BEGIN DATA IN THIS EXERCISE
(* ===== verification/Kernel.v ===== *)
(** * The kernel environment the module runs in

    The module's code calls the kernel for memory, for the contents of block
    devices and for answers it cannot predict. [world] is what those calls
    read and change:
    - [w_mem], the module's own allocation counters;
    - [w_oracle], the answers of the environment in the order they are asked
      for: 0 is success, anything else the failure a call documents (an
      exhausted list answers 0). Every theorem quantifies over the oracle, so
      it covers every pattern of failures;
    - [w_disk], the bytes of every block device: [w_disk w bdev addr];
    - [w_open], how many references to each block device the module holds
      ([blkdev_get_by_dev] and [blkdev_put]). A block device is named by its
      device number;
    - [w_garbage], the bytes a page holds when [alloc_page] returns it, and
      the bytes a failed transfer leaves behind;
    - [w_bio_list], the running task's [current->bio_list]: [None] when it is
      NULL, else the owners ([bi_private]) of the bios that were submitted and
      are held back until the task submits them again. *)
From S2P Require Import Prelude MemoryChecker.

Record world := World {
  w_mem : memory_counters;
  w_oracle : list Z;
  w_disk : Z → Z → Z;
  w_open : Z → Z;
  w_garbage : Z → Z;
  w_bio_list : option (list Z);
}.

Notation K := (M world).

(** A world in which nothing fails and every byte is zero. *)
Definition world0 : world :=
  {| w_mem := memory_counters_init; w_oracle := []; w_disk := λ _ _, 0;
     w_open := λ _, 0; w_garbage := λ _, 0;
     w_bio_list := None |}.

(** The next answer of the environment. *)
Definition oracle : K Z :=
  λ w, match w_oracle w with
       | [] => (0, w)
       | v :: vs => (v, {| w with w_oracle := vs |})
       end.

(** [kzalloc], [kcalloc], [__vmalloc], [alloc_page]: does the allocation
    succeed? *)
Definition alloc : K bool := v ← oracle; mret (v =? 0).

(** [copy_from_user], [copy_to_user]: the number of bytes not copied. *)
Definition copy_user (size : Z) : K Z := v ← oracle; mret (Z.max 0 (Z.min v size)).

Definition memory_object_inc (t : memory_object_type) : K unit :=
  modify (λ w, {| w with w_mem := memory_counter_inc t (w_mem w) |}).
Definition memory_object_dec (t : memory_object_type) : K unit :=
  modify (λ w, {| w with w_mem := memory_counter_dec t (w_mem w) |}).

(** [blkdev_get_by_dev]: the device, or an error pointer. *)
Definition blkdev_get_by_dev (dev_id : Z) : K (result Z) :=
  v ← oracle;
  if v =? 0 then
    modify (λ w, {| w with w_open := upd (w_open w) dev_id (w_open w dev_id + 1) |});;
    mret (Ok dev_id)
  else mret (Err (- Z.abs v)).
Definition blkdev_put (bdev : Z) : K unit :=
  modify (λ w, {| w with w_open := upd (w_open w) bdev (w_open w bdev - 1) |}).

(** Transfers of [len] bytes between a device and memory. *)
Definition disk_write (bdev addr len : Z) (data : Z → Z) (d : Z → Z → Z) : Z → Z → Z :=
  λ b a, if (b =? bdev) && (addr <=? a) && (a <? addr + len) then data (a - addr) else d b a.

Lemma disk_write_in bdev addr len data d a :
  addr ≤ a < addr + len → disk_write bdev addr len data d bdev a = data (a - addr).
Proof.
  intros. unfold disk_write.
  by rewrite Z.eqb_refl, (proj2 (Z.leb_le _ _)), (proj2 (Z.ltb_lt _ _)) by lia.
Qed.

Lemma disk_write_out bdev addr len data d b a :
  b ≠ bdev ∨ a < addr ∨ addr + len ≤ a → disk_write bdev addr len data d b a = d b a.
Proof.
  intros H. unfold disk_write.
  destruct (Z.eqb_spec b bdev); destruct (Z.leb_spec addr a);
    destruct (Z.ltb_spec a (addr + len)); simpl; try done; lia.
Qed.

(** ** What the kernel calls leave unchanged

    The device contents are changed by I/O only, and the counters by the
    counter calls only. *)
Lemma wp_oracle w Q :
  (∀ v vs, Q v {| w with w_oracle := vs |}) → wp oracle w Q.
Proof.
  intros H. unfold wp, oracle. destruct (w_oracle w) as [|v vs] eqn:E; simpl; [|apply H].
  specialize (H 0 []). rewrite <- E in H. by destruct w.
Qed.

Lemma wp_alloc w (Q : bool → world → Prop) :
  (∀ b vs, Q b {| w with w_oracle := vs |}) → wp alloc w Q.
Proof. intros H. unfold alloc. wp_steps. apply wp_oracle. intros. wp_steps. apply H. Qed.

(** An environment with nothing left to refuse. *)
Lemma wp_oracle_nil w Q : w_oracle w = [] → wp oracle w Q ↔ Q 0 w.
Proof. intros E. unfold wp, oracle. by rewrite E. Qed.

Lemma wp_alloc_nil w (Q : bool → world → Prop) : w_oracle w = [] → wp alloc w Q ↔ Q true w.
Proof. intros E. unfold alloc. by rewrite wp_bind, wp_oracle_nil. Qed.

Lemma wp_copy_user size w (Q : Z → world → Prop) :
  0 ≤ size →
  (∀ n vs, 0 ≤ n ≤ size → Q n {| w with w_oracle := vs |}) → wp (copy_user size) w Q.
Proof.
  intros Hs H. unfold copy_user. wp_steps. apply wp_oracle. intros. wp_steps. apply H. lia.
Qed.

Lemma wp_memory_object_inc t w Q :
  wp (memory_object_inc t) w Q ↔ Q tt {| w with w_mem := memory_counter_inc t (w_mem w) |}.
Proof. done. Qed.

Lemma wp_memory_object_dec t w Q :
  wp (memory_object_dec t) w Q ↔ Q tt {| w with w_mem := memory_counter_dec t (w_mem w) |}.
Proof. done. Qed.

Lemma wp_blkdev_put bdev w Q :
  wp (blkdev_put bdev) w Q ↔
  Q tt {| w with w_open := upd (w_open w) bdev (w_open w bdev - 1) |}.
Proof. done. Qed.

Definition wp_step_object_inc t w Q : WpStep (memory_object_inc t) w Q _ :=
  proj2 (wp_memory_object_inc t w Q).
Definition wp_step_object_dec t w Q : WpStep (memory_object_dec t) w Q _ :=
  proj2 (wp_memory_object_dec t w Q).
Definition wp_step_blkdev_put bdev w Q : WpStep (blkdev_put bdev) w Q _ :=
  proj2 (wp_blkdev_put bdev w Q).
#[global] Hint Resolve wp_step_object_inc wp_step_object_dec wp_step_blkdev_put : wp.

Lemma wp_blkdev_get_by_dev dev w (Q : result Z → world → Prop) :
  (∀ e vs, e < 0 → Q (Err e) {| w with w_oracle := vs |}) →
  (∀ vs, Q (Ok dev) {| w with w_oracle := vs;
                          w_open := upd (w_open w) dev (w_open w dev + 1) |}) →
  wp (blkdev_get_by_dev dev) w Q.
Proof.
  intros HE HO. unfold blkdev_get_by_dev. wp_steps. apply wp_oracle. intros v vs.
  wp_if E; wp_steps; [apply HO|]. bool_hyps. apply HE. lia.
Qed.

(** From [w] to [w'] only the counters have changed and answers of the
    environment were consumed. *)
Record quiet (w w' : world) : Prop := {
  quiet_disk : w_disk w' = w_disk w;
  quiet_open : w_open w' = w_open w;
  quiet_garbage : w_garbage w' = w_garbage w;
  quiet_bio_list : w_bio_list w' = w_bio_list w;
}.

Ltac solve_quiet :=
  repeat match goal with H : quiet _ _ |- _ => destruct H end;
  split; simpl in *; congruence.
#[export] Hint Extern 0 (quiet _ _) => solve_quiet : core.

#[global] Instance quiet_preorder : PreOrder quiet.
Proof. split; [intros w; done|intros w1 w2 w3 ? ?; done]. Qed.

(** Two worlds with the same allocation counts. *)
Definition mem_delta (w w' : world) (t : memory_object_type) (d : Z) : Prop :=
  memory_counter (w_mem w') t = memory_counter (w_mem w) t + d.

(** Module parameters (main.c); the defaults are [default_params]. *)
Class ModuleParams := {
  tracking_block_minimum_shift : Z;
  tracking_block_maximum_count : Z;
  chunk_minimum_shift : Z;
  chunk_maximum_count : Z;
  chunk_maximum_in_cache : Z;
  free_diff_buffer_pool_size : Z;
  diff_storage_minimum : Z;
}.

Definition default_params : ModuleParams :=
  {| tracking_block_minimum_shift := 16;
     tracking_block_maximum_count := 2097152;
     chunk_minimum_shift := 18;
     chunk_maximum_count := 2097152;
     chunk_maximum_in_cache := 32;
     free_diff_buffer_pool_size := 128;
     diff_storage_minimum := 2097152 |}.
END DATA IN THIS EXERCISE
BEGIN DATA IN THIS EXERCISE
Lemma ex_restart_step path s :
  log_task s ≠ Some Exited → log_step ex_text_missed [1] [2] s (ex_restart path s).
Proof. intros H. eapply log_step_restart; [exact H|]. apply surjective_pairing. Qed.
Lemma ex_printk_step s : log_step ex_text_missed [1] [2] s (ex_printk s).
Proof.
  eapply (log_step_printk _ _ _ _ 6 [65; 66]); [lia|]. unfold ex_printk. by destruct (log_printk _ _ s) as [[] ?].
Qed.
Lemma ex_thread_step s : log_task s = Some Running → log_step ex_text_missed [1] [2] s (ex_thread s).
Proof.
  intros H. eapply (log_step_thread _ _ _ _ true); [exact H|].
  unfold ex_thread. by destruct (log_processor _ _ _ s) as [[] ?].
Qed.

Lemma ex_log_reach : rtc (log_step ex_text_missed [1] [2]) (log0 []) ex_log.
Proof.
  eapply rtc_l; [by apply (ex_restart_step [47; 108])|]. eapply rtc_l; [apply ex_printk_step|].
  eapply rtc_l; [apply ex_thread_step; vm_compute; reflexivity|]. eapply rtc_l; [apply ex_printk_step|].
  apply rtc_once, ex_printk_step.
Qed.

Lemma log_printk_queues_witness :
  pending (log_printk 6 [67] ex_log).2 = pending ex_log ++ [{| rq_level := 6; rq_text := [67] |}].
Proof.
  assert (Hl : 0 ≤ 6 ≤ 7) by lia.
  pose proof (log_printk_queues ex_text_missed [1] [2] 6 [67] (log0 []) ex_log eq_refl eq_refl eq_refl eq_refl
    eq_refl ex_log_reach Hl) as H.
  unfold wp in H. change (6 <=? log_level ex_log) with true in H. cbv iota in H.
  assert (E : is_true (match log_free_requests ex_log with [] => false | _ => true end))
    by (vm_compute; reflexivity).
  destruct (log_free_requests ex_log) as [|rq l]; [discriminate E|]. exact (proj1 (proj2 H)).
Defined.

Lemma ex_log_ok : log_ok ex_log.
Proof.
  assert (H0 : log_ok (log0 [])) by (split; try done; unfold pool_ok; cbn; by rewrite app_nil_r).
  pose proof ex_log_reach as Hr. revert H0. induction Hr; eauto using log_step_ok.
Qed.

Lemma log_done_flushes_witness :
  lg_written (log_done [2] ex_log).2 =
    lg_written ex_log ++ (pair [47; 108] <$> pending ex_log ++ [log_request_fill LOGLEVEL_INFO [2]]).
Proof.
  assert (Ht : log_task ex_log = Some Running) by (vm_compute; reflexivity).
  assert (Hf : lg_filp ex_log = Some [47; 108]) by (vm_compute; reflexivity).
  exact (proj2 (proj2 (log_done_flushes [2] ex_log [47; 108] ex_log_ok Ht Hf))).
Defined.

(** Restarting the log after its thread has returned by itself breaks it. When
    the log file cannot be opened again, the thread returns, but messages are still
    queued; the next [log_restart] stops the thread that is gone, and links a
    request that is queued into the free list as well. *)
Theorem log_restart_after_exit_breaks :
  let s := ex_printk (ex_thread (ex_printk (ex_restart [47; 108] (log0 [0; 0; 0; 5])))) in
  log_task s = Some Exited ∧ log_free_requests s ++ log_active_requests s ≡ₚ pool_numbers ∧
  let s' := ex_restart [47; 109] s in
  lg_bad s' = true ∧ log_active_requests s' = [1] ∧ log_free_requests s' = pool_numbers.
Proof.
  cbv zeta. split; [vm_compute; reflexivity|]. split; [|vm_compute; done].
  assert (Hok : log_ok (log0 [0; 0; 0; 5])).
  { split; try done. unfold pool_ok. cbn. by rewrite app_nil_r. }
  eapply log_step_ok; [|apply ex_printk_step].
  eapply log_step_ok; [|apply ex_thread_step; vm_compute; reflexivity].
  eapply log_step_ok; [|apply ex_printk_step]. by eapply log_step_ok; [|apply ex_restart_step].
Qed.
END DATA IN THIS EXERCISE
BEGIN DATA IN THIS EXERCISE
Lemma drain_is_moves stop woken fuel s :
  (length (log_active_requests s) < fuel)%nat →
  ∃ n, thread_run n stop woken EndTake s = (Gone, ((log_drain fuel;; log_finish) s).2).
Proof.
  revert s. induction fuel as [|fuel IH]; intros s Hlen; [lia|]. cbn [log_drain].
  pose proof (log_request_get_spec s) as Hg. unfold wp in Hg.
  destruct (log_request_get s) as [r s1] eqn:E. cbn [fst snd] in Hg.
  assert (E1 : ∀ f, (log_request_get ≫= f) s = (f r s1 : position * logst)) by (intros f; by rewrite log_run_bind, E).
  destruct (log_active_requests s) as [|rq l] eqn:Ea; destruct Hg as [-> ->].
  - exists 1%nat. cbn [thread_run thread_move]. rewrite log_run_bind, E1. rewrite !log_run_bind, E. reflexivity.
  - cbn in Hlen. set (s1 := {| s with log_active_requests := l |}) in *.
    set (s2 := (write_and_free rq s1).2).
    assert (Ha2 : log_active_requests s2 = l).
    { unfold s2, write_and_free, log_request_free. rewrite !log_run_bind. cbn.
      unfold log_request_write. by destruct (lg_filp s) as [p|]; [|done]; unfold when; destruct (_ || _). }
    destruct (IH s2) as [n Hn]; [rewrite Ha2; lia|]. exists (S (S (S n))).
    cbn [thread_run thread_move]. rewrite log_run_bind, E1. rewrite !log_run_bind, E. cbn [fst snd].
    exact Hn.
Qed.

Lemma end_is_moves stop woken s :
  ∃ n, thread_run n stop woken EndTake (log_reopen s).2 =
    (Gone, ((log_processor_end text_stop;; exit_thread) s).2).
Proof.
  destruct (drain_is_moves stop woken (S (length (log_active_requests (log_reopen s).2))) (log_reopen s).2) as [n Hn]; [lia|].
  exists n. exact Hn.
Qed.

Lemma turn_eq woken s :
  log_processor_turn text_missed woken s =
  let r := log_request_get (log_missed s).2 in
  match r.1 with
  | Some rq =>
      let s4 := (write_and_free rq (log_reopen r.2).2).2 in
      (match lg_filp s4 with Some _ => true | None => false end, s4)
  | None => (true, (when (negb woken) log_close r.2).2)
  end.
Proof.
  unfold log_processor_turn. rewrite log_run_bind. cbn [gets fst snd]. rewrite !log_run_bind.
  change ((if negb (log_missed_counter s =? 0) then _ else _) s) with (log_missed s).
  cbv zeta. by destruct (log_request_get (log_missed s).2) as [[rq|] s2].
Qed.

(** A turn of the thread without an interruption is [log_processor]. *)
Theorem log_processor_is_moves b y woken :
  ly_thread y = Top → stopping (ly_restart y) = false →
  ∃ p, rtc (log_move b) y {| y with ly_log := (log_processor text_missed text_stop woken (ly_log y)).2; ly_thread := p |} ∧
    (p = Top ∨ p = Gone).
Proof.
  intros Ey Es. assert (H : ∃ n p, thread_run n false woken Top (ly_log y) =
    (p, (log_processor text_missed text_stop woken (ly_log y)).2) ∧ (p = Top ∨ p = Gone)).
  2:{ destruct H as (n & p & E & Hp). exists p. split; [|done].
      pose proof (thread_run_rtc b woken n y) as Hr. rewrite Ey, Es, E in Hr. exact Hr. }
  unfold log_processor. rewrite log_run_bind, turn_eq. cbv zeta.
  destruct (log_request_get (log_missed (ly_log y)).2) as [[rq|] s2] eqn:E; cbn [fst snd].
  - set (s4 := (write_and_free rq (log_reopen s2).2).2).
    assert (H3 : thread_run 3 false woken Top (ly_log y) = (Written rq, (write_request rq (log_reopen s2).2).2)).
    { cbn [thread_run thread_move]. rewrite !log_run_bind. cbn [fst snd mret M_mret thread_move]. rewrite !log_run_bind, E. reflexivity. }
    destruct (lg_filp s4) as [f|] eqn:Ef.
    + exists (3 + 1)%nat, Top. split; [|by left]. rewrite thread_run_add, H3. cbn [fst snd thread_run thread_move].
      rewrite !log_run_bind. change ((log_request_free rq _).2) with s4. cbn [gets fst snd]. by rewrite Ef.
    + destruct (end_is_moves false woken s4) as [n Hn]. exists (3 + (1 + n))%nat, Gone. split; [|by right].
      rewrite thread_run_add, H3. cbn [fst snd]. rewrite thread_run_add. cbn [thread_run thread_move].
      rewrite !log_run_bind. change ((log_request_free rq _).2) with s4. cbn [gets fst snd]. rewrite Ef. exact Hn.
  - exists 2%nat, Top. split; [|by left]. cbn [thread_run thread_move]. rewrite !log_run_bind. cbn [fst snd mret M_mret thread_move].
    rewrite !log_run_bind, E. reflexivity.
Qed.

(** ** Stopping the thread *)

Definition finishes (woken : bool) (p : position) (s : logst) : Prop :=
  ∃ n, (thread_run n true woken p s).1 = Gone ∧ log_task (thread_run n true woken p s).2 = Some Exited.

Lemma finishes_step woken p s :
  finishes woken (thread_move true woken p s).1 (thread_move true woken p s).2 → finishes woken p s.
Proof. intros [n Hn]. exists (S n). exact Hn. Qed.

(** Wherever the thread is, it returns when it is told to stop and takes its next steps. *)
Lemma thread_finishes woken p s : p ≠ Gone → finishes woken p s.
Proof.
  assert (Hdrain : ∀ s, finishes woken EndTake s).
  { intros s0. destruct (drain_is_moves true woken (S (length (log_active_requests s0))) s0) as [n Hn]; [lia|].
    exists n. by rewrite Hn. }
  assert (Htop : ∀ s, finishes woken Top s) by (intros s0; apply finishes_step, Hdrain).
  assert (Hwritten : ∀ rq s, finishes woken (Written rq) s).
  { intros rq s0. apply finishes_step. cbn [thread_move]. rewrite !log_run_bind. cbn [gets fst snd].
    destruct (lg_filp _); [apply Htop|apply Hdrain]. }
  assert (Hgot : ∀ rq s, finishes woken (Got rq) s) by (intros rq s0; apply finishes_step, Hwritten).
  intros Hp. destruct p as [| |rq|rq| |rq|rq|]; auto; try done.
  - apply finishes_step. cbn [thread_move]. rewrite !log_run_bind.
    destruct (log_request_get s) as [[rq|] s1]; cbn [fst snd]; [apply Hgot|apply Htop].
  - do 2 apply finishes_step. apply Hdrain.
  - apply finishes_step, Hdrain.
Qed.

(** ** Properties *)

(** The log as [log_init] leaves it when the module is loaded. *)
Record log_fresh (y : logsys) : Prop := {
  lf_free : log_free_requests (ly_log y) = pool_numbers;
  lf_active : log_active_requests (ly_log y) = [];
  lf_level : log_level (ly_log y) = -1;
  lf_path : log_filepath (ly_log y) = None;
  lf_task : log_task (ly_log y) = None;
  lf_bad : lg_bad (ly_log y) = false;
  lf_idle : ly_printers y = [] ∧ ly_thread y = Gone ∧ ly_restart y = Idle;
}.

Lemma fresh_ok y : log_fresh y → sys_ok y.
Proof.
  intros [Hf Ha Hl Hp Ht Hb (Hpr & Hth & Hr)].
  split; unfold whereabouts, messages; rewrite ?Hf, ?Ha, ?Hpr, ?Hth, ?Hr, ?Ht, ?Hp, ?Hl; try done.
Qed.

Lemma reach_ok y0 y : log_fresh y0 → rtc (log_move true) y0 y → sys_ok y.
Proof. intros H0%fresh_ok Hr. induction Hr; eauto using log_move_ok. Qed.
END DATA IN THIS EXERCISE
» INSTRUCTIONS FOR THE TASK
Using the entries shown above, reproduce verbatim the lines from the line bearing "Definition world0 : world" to the line bearing "(** ** What the kernel calls leave unchanged", inclusive.

» SOLUTION BELOW
Definition world0 : world :=
  {| w_mem := memory_counters_init; w_oracle := []; w_disk := λ _ _, 0;
     w_open := λ _, 0; w_garbage := λ _, 0;
     w_bio_list := None |}.

(** The next answer of the environment. *)
Definition oracle : K Z :=
  λ w, match w_oracle w with
       | [] => (0, w)
       | v :: vs => (v, {| w with w_oracle := vs |})
       end.

(** [kzalloc], [kcalloc], [__vmalloc], [alloc_page]: does the allocation
    succeed? *)
Definition alloc : K bool := v ← oracle; mret (v =? 0).

(** [copy_from_user], [copy_to_user]: the number of bytes not copied. *)
Definition copy_user (size : Z) : K Z := v ← oracle; mret (Z.max 0 (Z.min v size)).

Definition memory_object_inc (t : memory_object_type) : K unit :=
  modify (λ w, {| w with w_mem := memory_counter_inc t (w_mem w) |}).
Definition memory_object_dec (t : memory_object_type) : K unit :=
  modify (λ w, {| w with w_mem := memory_counter_dec t (w_mem w) |}).

(** [blkdev_get_by_dev]: the device, or an error pointer. *)
Definition blkdev_get_by_dev (dev_id : Z) : K (result Z) :=
  v ← oracle;
  if v =? 0 then
    modify (λ w, {| w with w_open := upd (w_open w) dev_id (w_open w dev_id + 1) |});;
    mret (Ok dev_id)
  else mret (Err (- Z.abs v)).
Definition blkdev_put (bdev : Z) : K unit :=
  modify (λ w, {| w with w_open := upd (w_open w) bdev (w_open w bdev - 1) |}).

(** Transfers of [len] bytes between a device and memory. *)
Definition disk_write (bdev addr len : Z) (data : Z → Z) (d : Z → Z → Z) : Z → Z → Z :=
  λ b a, if (b =? bdev) && (addr <=? a) && (a <? addr + len) then data (a - addr) else d b a.

Lemma disk_write_in bdev addr len data d a :
  addr ≤ a < addr + len → disk_write bdev addr len data d bdev a = data (a - addr).
Proof.
  intros. unfold disk_write.
  by rewrite Z.eqb_refl, (proj2 (Z.leb_le _ _)), (proj2 (Z.ltb_lt _ _)) by lia.
Qed.

Lemma disk_write_out bdev addr len data d b a :
  b ≠ bdev ∨ a < addr ∨ addr + len ≤ a → disk_write bdev addr len data d b a = d b a.
Proof.
  intros H. unfold disk_write.
  destruct (Z.eqb_spec b bdev); destruct (Z.leb_spec addr a);
    destruct (Z.ltb_spec a (addr + len)); simpl; try done; lia.
Qed.

(** ** What the kernel calls leave unchanged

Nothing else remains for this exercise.